Here’s how the special, independent prosecutor’s report summed it up in the first sentence:

“The investigation and prosecution of U.S. Senator Ted Stevens were permeated by the systematic concealment of significant exculpatory evidence which would have independently corroborated Senator Stevens’s defense and his testimony, and seriously damaged the testimony and credibility of the government’s key witness.”
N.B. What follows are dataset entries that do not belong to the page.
Lemma entries_keys_ok s : set_ok s → map_keys_ok (entries (Some s)).
Proof.
  intros [Hk _ _ _] k l Hl. unfold entries in Hl.
  destruct (decide (k ∈ (zip (s_keys s) (s_labels s)).*1)) as [Hin|Hin].
  - apply list_elem_of_fmap in Hin as ([k' n] & -> & Hin). apply elem_of_zip_l in Hin.
    rewrite Forall_forall in Hk. by apply Hk.
  - by rewrite (foldl_insert_notin (λ n, s_table s !!! n)), lookup_empty in Hl.
Qed.

(** ** The set is the server's *)

(** C21. The set is what the server's changes make it: after the changes of a
    sync, on the agent's set or from nothing, the set stands for the map in
    which each change was made in turn, and the binary search finds in it
    exactly the hashes (in either case of the digits) of that map, each with
    its own label, while there are at most 65535 different labels. *)
Theorem malware_set_is_the_servers s reset changes :
  set_ok s →
  let m := foldl change (if reset : bool then ∅ else entries (Some s)) changes in
  few_labels m →
  let s' := apply (Some s) reset changes in
  set_ok s' ∧ entries (Some s') = m ∧ ∀ sha, Lookup (Some s') sha = k ← parse sha; m !! k.
Proof.
  intros Hs m Hf s'.
  assert (Hm : map_keys_ok m).
  { apply changes_keys_ok. destruct reset; [by intros k l Hl|by apply entries_keys_ok]. }
  split_and!; [by apply build_ok|by apply build_entries|]. intros sha. by apply build_lookup.
Qed.

Definition demo_sha (d : string) : list Z := concat (replicate 64 (zs d)).
Definition demo_changes : list (list (list Z)) :=
  [[demo_sha "e"; zs "Emotet"]; [demo_sha "a"; zs "Mirai"]; [zs "beef"; zs "short"];
   [demo_sha "1"; zs "Emotet"]; [demo_sha "1"]].

Lemma malware_set_is_the_servers_witness :
  let s := build ∅ in
  let m := foldl change ∅ demo_changes in
  let s' := apply (Some s) true demo_changes in
  (set_ok s' ∧ entries (Some s') = m ∧ ∀ sha, Lookup (Some s') sha = k ← parse sha; m !! k) ∧
  Lookup (Some s') (demo_sha "E") = Some (zs "Emotet") ∧ Lookup (Some s') (demo_sha "1") = None.
Proof.
  cbv zeta. split.
  - apply (malware_set_is_the_servers (build ∅) true demo_changes).
    + apply build_ok. by intros k l Hl.
    + unfold few_labels. replace (size _) with 2%nat; [lia|]. vm_compute. reflexivity.
  - split; vm_compute; reflexivity.
Defined.
(* ===== verification/Execve.v ===== *)
(** * execve.bpf.c: process exec events

    [handle_execve] records the file name, the arguments and the parent's
    image of every execve.  [est] is what the maps hold; [slot] is the
    ring-buffer record of the run with its old contents.  [splitArgs] and
    [joinArgs] are the agent's readers of the argument buffer
    (procexec.go). *)
From Stdlib Require Import ZArith Lia Ascii String.
From stdpp Require Import base tactics list gmap.
From S2P Require Import Prelude.
From S2P Require Import Kernel.
From S2P Require Import CoreRead.
From S2P Require Import Tracing.
From S2P Require Import PathWalk.
From S2P Require Import Scenario.
Local Open Scope Z_scope.

Module Execve.

(** ** Constants and data *)

Definition MAX_FILENAME_LEN : nat := 256.
Definition ARGSIZE : nat := 128.
Definition MAXARG : nat := 8.
Definition ARGS_BUF_LEN : nat := ARGSIZE * MAXARG.

Record exec_event := ExecEvent {
  ee_timestamp_ns : Z;
  ee_pid : Z;
  ee_ppid : Z;
  ee_uid : Z;
  ee_gid : Z;
  ee_comm : list Z;              (* char[TASK_COMM_LEN] *)
  ee_filename : list Z;          (* char[MAX_FILENAME_LEN] *)
  ee_parent_filename : list Z;   (* char[MAX_FILENAME_LEN] *)
  ee_args : list Z;              (* char[ARGS_BUF_LEN] *)
  ee_args_size : Z;
  ee_args_count : Z;
  ee_args_truncated : Z;         (* __u8 *)
}.

(** A record slot: the buffers have their sizes. *)
Record slot_ok (e : exec_event) : Prop := {
  so_filename : length (ee_filename e) = MAX_FILENAME_LEN;
  so_parent : length (ee_parent_filename e) = MAX_FILENAME_LEN;
  so_args : length (ee_args e) = ARGS_BUF_LEN;
}.

(** The maps; [M] is the LRU hash [pid_image_cache]. *)
Record est (M : Type) := Est {
  events : list exec_event;            (* ring buffer, oldest first *)
  pid_image_cache : M;                 (* pid → last exec'd file name *)
  scratch_buf : list (list (list Z));  (* PERCPU_ARRAY[1] of char[MAX_FILENAME_LEN] *)
}.
Arguments Est {M} _ _ _.
Arguments events {M} _.
Arguments pid_image_cache {M} _.
Arguments scratch_buf {M} _.

(** ** The program *)

Section execve.
Context {KL : KernelLayout} {M : Type} `{HM : !LruHash M Z (list Z)}.
Context (c : ctx).

(** The variables of the argument loop. *)
Record args_st := ArgsSt { a_off : Z; a_count : Z; a_truncated : Z; a_buf : list Z }.

(** [for (i = 0; i < MAXARG; i++)]: [n] iterations left, from [i]. *)
Fixpoint args_loop (n : nat) (i : Z) (argv : Z) (st : args_st) : args_st :=
  match n with
  | O => st
  | S n =>
      let argp := le_val (snd (cx_read_user c (field argv (8 * i)) 8)) in
      if argp =? 0 then st else
      if Z.of_nat ARGS_BUF_LEN <? u32 (a_off st + Z.of_nat ARGSIZE)
      then ArgsSt (a_off st) (a_count st) 1 (a_buf st) else
      let dst := slice (a_buf st) (Z.to_nat (a_off st)) ARGSIZE in
      let r := cx_read_user_str c argp dst in
      let buf := splice (a_buf st) (Z.to_nat (a_off st)) (snd r) in
      if fst r <=? 0 then ArgsSt (a_off st) (a_count st) (a_truncated st) buf
      else args_loop n (i + 1) argv
             (ArgsSt (u32 (a_off st + fst r)) (u32 (a_count st + 1)) (a_truncated st) buf)
  end.

(** [bpf_probe_read_user_str(&ev->filename, ...)], empty when it faults. *)
Definition read_filename (p : Z) (dst : list Z) : list Z :=
  let r := cx_read_user_str c p dst in
  if fst r <? 0 then <[0%nat := 0]> (snd r) else snd r.

(** The cached image of the parent, or the empty string. *)
Definition parent_image (s : est M) (ppid : Z) (dst : list Z) : list Z :=
  match hash_lookup (pid_image_cache s) ppid with
  | Some cached => cached
  | None => <[0%nat := 0]> dst
  end.

(** Remember this process's image, staged through the scratch buffer. *)
Definition cache_image (pid : Z) (filename : list Z) (s : est M) : est M :=
  match percpu_lookup (scratch_buf s) (cx_cpu c) 0 with
  | Some _ =>
      Est (events s) (snd (hash_update (pid_image_cache s) pid filename))
        (percpu_store (scratch_buf s) (cx_cpu c) 0 filename)
  | None => s
  end.

Definition handle_execve (slot : option exec_event) (args : list Z) : prog (est M) Z :=
  let pid := u32 (cx_tgid c) in
  let ppid := BPF_CORE_READ (cx_read_kernel c) 4 (cx_task c) off_task_real_parent [off_task_tgid] in
  match slot with
  | None => mret 0
  | Some e =>
      s ← get;
      let filename := read_filename (nth 0 args 0) (ee_filename e) in
      let parent := parent_image s ppid (ee_parent_filename e) in
      put (cache_image pid filename s);;
      let a := args_loop MAXARG 0 (nth 1 args 0) (ArgsSt 0 0 0 (ee_args e)) in
      modify (λ s, Est (events s ++
        [ExecEvent (cx_ktime c) pid ppid (cx_uid c) (cx_gid c) (cx_comm c) filename parent
           (a_buf a) (a_off a) (a_count a) (a_truncated a)])
        (pid_image_cache s) (scratch_buf s));;
      mret 0
  end.
End execve.

(** ** The agent's readers of the argument buffer *)

(** The pieces of [l] that end with a NUL, without the empty ones; [cur]
    is the piece being read. *)
Fixpoint nul_pieces (cur l : list Z) : list (list Z) :=
  match l with
  | [] => []
  | b :: l =>
      if b =? 0 then (match cur with [] => [] | _ => [cur] end) ++ nul_pieces [] l
      else nul_pieces (cur ++ [b]) l
  end.

Definition splitArgs (buf : list Z) (size : Z) : list (list Z) :=
  let size := if (size <=? 0) || (Z.of_nat (length buf) <? size)
              then Z.of_nat (length buf) else size in
  nul_pieces [] (take (Z.to_nat size) buf).

(** ' ' *)
Definition SPACE : Z := 32.

(** [strings.Join(parts, " ")] *)
Fixpoint join_sp (parts : list (list Z)) : list Z :=
  match parts with
  | [] => []
  | [p] => p
  | p :: parts => p ++ SPACE :: join_sp parts
  end.

Definition joinArgs (buf : list Z) (size : Z) : list Z := join_sp (splitArgs buf size).

(** ** What an argument vector leaves in the buffer *)

(** An argument as it is stored: at most 127 bytes and a NUL. *)
Definition arg_text (a : list Z) : list Z := take (ARGSIZE - 1) a ++ [0].

(** User memory holds the argument vector: pointers to the strings, then
    NULL or, past the ones the loop looks at, anything. *)
Fixpoint argv_at (c : ctx) (argv i : Z) (n : nat) (l : list (list Z)) : Prop :=
  match n with
  | O => True
  | S n =>
      let argp := le_val (snd (cx_read_user c (field argv (8 * i)) 8)) in
      match l with
      | [] => argp = 0
      | a :: l => argp ≠ 0 ∧ ustr_at c argp a ∧ argv_at c argv (i + 1) n l
      end
  end.

Section args.
Context (c : ctx) {Hc : ctx_ok c}.

(** Written so far: [t] at the start of the buffer. *)
Definition holds (t : list Z) (st : args_st) : Prop :=
  length (a_buf st) = ARGS_BUF_LEN ∧ a_off st = Z.of_nat (length t) ∧
  take (length t) (a_buf st) = t.

Lemma length_arg_text a : (0 < length (arg_text a) ≤ ARGSIZE)%nat.
Proof. unfold arg_text, ARGSIZE. rewrite length_app, length_take. change (length [0]) with 1%nat. lia. Qed.

Lemma take_splice {A} (l s : list A) off :
  (off ≤ length l)%nat → take (off + length s) (splice l off s) = take off l ++ s.
Proof.
  intros Ho. unfold splice. rewrite (assoc_L (++)). apply take_app_length'.
  rewrite length_app, length_take. lia.
Qed.

Lemma str_copy_text dst a : length dst = ARGSIZE →
  str_copy dst a = (Z.of_nat (length (arg_text a)), arg_text a ++ drop (length (arg_text a)) dst).
Proof.
  intros Hd. unfold str_copy, arg_text. rewrite Hd, length_app. cbn [length].
  f_equal; [lia|]. by rewrite <- (assoc_L (++)).
Qed.

(** One argument is appended; the room check always passes. *)
Lemma args_loop_cons n i argv a l t st :
  (Z.to_nat i + S n = MAXARG)%nat → 0 ≤ i → (length t ≤ ARGSIZE * Z.to_nat i)%nat →
  holds t st → argv_at c argv i (S n) (a :: l) →
  ∃ st', holds (t ++ arg_text a) st' ∧ a_count st' = u32 (a_count st + 1) ∧
    a_truncated st' = a_truncated st ∧
    args_loop c (S n) i argv st = args_loop c n (i + 1) argv st'.
Proof.
  intros Hn Hi Ht (Hl & Ho & Hb) (Hp & [_ Hu] & _). cbn [args_loop].
  rewrite (proj2 (Z.eqb_neq _ 0) Hp), Ho.
  unfold ARGS_BUF_LEN, ARGSIZE, MAXARG in *.
  assert (Hroom : (length t + 128 ≤ 1024)%nat) by lia.
  rewrite (u32_small (Z.of_nat (length t) + _)) by lia.
  rewrite (proj2 (Z.ltb_ge _ _)) by lia. rewrite Nat2Z.id.
  set (dst := slice (a_buf st) (length t) 128).
  assert (Hd : length dst = 128%nat) by (apply length_slice; lia).
  rewrite Hu by lia. rewrite str_copy_text by done. cbn [fst snd].
  pose proof (length_arg_text a) as Hat. unfold ARGSIZE in Hat.
  rewrite (proj2 (Z.leb_gt _ 0)) by lia. eexists.
  split; [|split; [|split; [|reflexivity]]]; [|reflexivity..]. split_and!; cbn [a_buf a_off].
  - rewrite length_splice; [exact Hl|]. rewrite length_app, length_drop. lia.
  - rewrite u32_small by lia. rewrite length_app. lia.
  - rewrite length_app. unfold splice. rewrite Hb at 1 || rewrite Hb. rewrite <- !(assoc_L (++)).
    rewrite (assoc_L (++)). rewrite take_app_length' by (rewrite length_app; lia). done.
Qed.

Lemma args_loop_argv n i argv l t st :
  (Z.to_nat i + n = MAXARG)%nat → 0 ≤ i → (length t ≤ ARGSIZE * Z.to_nat i)%nat →
  holds t st → argv_at c argv i n l → a_count st = i →
  let st' := args_loop c n i argv st in
  holds (t ++ concat (map arg_text (take n l))) st' ∧
  a_count st' = i + Z.of_nat (length (take n l)) ∧ a_truncated st' = a_truncated st.
Proof.
  revert i l t st; induction n as [|n IH]; intros i l t st Hn Hi Ht Hst Hv Hcnt.
  { rewrite take_0. cbn. rewrite app_nil_r. split_and!; [done|lia|done]. }
  destruct l as [|a l].
  { cbn [args_loop]. cbn in Hv. rewrite Hv. cbn. rewrite app_nil_r. split_and!; [done|lia|done]. }
  destruct (args_loop_cons n i argv a l t st) as (st1 & Hst1 & Hc1 & Ht1 & ->); [done..|].
  pose proof (length_arg_text a) as Hat. unfold MAXARG in *.
  destruct (IH (i + 1) l (t ++ arg_text a) st1) as (H1 & H2 & H3); [lia|lia| |done| | |].
  - rewrite length_app. replace (Z.to_nat (i + 1)) with (S (Z.to_nat i)) by lia. lia.
  - by destruct Hv as (_ & _ & Hv).
  - rewrite Hc1, Hcnt, u32_small; lia.
  - cbn [take map concat]. rewrite (assoc_L (++)). split_and!; [done| |congruence].
    rewrite H2. cbn [length]. lia.
Qed.
End args.
End Execve.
In the end, Ted Stevens was cleared but only after a guilty verdict and only because of a small battalion of lawyers, investigators, and staff from a world-class law firm working around the clock to mount a multi-million-dollar defense. Oh, and a surprise whistleblower complaint by an FBI agent who’d seen enough. The government tried to suppress that, too. Here’s what Mr. Cary, the book’s author, had to say about it all:

“The fact remains … that if this can happen to a U.S. Senator in our Nation’s Capital then it can happen to any citizen anywhere in the United States. The fact that we caught them was certainly a product of experience, skill, and aggressive defense work—but it also required luck. And that’s the most frightening thing. If you need luck to ensure justice, then we don’t have much of a system at all.”